■ **Data to examine**:
(** * Course-management service: token gate, handlers and store

    A shallow embedding of [config.py], [auth.py], [db.py] and [app.py].

    - Python exceptions are values of [exn]; a call that may raise returns
      a [result].
    - [datetime.utcnow()] is an input: every call site receives the reading
      it got, in whole seconds since the epoch (the resolution of the
      [exp]/[iat] claims that python-jose writes with [timegm]).
    - python-jose and passlib are interfaces ([JWS], [Passlib]); the
      development is parametric in them and instantiates them with small
      executable stand-ins when it evaluates.
    - The PostgreSQL connection is explicit state: the tables as committed,
      the tables as seen by the open transaction, and the sequences. *)

From Stdlib Require Import ZArith Lia Ascii String List Bool.
From stdpp Require Import base strings gmap list pretty.

Local Open Scope string_scope.
Local Open Scope Z_scope.

(** ** Exceptions and results *)

Inductive pg_error :=
  | UniqueViolation (constraint : string)
  | ForeignKeyViolation (constraint : string).

Inductive exn :=
  | HTTPException (status_code : Z) (detail : string)
  | JWTError
  | ValueError (msg : string)
  | KeyError (key : string)
  | TypeError
  | UnknownHashError
  | ProgrammingError (msg : string)
  | DatabaseError (e : pg_error).

Inductive result (A : Type) :=
  | Ok (a : A)
  | Raise (e : exn).
Arguments Ok {A} a.
Arguments Raise {A} e.

(** ** Python string builtins used by the handlers

    A [string] is a sequence of code points below 256 (header values reach
    the handlers decoded as Latin-1). *)

Module Py.

(** [str.isspace] on one code point. *)
Definition isspace (c : ascii) : bool :=
  let n := N_of_ascii c in
  ((9 <=? n) && (n <=? 13) || (28 <=? n) && (n <=? 32) || (n =? 133) || (n =? 160))%N.

Definition is_empty (s : string) : bool :=
  match s with EmptyString => true | String _ _ => false end.

(** [s.split()]: split on runs of whitespace, no empty words. *)
Fixpoint split_from (cur : string) (s : string) : list string :=
  match s with
  | EmptyString => if is_empty cur then [] else [cur]
  | String c r =>
      if isspace c
      then (if is_empty cur then split_from EmptyString r
            else cur :: split_from EmptyString r)
      else split_from (cur +:+ String c EmptyString) r
  end.

Definition split (s : string) : list string := split_from EmptyString s.

(** [s.lower()] *)
Definition lower_char (c : ascii) : ascii :=
  let n := N_of_ascii c in
  if ((65 <=? n) && (n <=? 90)
      || (192 <=? n) && (n <=? 222) && negb (n =? 215))%N
  then ascii_of_N (n + 32) else c.

Fixpoint lower (s : string) : string :=
  match s with
  | EmptyString => EmptyString
  | String c r => String (lower_char c) (lower r)
  end.

(** [c in s] for a one-character [c]. *)
Fixpoint contains (c : ascii) (s : string) : bool :=
  match s with
  | EmptyString => false
  | String d r => if Ascii.eqb c d then true else contains c r
  end.

(** [len(s)] *)
Definition len (s : string) : Z := Z.of_nat (String.length s).

(** [str(n)] for an [int]. *)
Definition str (n : Z) : string := pretty n.

(** [int(s)] for a [str]: surrounding whitespace is dropped, then an
    optional sign and decimal digits, single underscores allowed between
    digits.  [None] stands for [ValueError]. *)
Fixpoint lstrip (s : string) : string :=
  match s with
  | EmptyString => EmptyString
  | String c r => if isspace c then lstrip r else s
  end.

Fixpoint rstrip (s : string) : string :=
  match s with
  | EmptyString => EmptyString
  | String c r =>
      let r' := rstrip r in
      if isspace c && is_empty r' then EmptyString else String c r'
  end.

Definition digit (c : ascii) : option Z :=
  let n := N_of_ascii c in
  if ((48 <=? n) && (n <=? 57))%N then Some (Z.of_N (n - 48)) else None.

Fixpoint digits (acc : Z) (after_digit : bool) (s : string) : option Z :=
  match s with
  | EmptyString => if after_digit then Some acc else None
  | String c r =>
      match digit c with
      | Some d => digits (10 * acc + d) true r
      | None =>
          if Ascii.eqb c "_" && after_digit then digits acc false r else None
      end
  end.

Definition int (s : string) : option Z :=
  match rstrip (lstrip s) with
  | String "-" r => Z.opp <$> digits 0 false r
  | String "+" r => digits 0 false r
  | r => digits 0 false r
  end.

End Py.

(** ** JSON values carried by a token payload *)

Inductive jval :=
  | JNull
  | JBool (b : bool)
  | JNum (n : Z)
  | JStr (s : string).

Global Instance jval_eq_dec : EqDecision jval.
Proof. solve_decision. Defined.

(** A payload is a Python [dict] with string keys. *)
Abbreviation claims := (gmap string jval).

(** Truthiness of [Optional[Dict]]: [None] and the empty dict are falsy. *)
Definition dict_truthy (p : option claims) : bool :=
  match p with
  | None => false
  | Some d => negb (bool_decide (d = ∅))
  end.

(** ** config.py *)

Record Config := {
  mode : string;
  is_production : bool;
  database_url : string;
  jwt_secret : string;
  jwt_algorithm : string;
  jwt_expiration_hours : Z
}.

(** [Config.__init__]; [getenv] is the process environment.  The CORS,
    logging and application-name fields play no part below and are left
    out. *)
Definition Config_init (getenv : string → option string) (m : string)
  : result Config :=
  let prod := bool_decide (m = "prod") in
  let url :=
    if prod then
      match getenv "POSTGRES_URL" with
      | Some u => if Py.is_empty u then Raise (ValueError "POSTGRES_URL environment variable is required in production mode") else Ok u
      | None => Raise (ValueError "POSTGRES_URL environment variable is required in production mode")
      end
    else Ok (default "postgresql://localhost/course_management_test"
               (getenv "TEST_DATABASE_URL")) in
  match url with
  | Raise e => Raise e
  | Ok u =>
      Ok {| mode := m;
            is_production := prod;
            database_url := u;
            jwt_secret := default "dev-secret-key-change-in-production"
                            (getenv "JWT_SECRET");
            jwt_algorithm := "HS256";
            jwt_expiration_hours := 24 |}
  end.

(** The configuration of a process started without environment
    variables, in test mode. *)
Definition test_config : Config :=
  {| mode := "test";
     is_production := false;
     database_url := "postgresql://localhost/course_management_test";
     jwt_secret := "dev-secret-key-change-in-production";
     jwt_algorithm := "HS256";
     jwt_expiration_hours := 24 |}.

(** ** python-jose

    [jws.sign] and [jws.verify] (compact serialisation, base64url, JSON and
    the HMAC) are taken as an interface.  The one law is that a payload
    signed under HS256 verifies under the same key and yields the same
    payload. *)

Class JWS := {
  jws_sign : claims → string → string → result string;
  jws_verify : string → string → list string → result claims;
  jws_verify_sign : ∀ (c : claims) (key : string),
    ∃ token, jws_sign c key "HS256" = Ok token
             ∧ jws_verify token key ["HS256"] = Ok c
}.

Module Jose.

(** [int(claims[k])] as the claim validators call it; [None] is the
    [ValueError]/[TypeError] case. *)
Definition int_of (v : jval) : option Z :=
  match v with
  | JNum n => Some n
  | JBool b => Some (if b then 1 else 0)
  | JStr s => Py.int s
  | JNull => None
  end.

Definition is_str (v : jval) : bool :=
  match v with JStr _ => true | _ => false end.

(** [_validate_iat]: present means convertible to an integer. *)
Definition validate_iat (c : claims) : bool :=
  match c !! "iat" with
  | None => true
  | Some v => bool_decide (is_Some (int_of v))
  end.

(** [_validate_nbf]: rejected while [nbf > now]. *)
Definition validate_nbf (now : Z) (c : claims) : bool :=
  match c !! "nbf" with
  | None => true
  | Some v => match int_of v with
              | Some nbf => negb (now <? nbf)
              | None => false
              end
  end.

(** [_validate_exp]: rejected once [exp < now]. *)
Definition validate_exp (now : Z) (c : claims) : bool :=
  match c !! "exp" with
  | None => true
  | Some v => match int_of v with
              | Some exp => negb (exp <? now)
              | None => false
              end
  end.

(** [_validate_aud] with [audience=None]: a token that names an audience
    is rejected. *)
Definition validate_aud (c : claims) : bool :=
  bool_decide (c !! "aud" = None).

(** [_validate_sub], [_validate_jti]: when present, a string. *)
Definition validate_str (k : string) (c : claims) : bool :=
  match c !! k with
  | None => true
  | Some v => is_str v
  end.

(** [_validate_at_hash] with [access_token=None]. *)
Definition validate_at_hash (c : claims) : bool :=
  bool_decide (c !! "at_hash" = None).

Definition validate_claims (now : Z) (c : claims) : bool :=
  validate_iat c && validate_nbf now c && validate_exp now c
  && validate_aud c && validate_str "sub" c && validate_str "jti" c
  && validate_at_hash c.

Section with_jws.
Context `{!JWS}.

(** [jwt.encode(claims, key, algorithm)] *)
Definition encode (c : claims) (key alg : string) : result string :=
  jws_sign c key alg.

(** [jwt.decode(token, key, algorithms)] with the default options; [now]
    is the clock reading the validators take (each reads the clock for
    itself; one reading stands for them all). *)
Definition decode (now : Z) (token key : string) (algs : list string)
  : result claims :=
  match jws_verify token key algs with
  | Raise _ => Raise JWTError
  | Ok c => if validate_claims now c then Ok c else Raise JWTError
  end.

End with_jws.
End Jose.

(** ** passlib

    [CryptContext(schemes=["bcrypt"])]: [hash] draws a salt, [verify]
    answers or raises (an unidentifiable hash string raises). *)

Class Passlib := {
  ctx_hash : string → string → result string;
  ctx_verify : string → string → result bool
}.

(** ** auth.py *)

Module AuthManager.
Section with_libs.
Context `{!JWS, !Passlib}.

(** [hash_password]: the exception is logged and re-raised. *)
Definition hash_password (salt password : string) : result string :=
  ctx_hash salt password.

■ **What you need to do**:
Scan the records above for the string "stands", then copy each line where it turns up.

■ **Exercise response**:
    digits.  [None] stands for [ValueError]. *)
    itself; one reading stands for them all). *)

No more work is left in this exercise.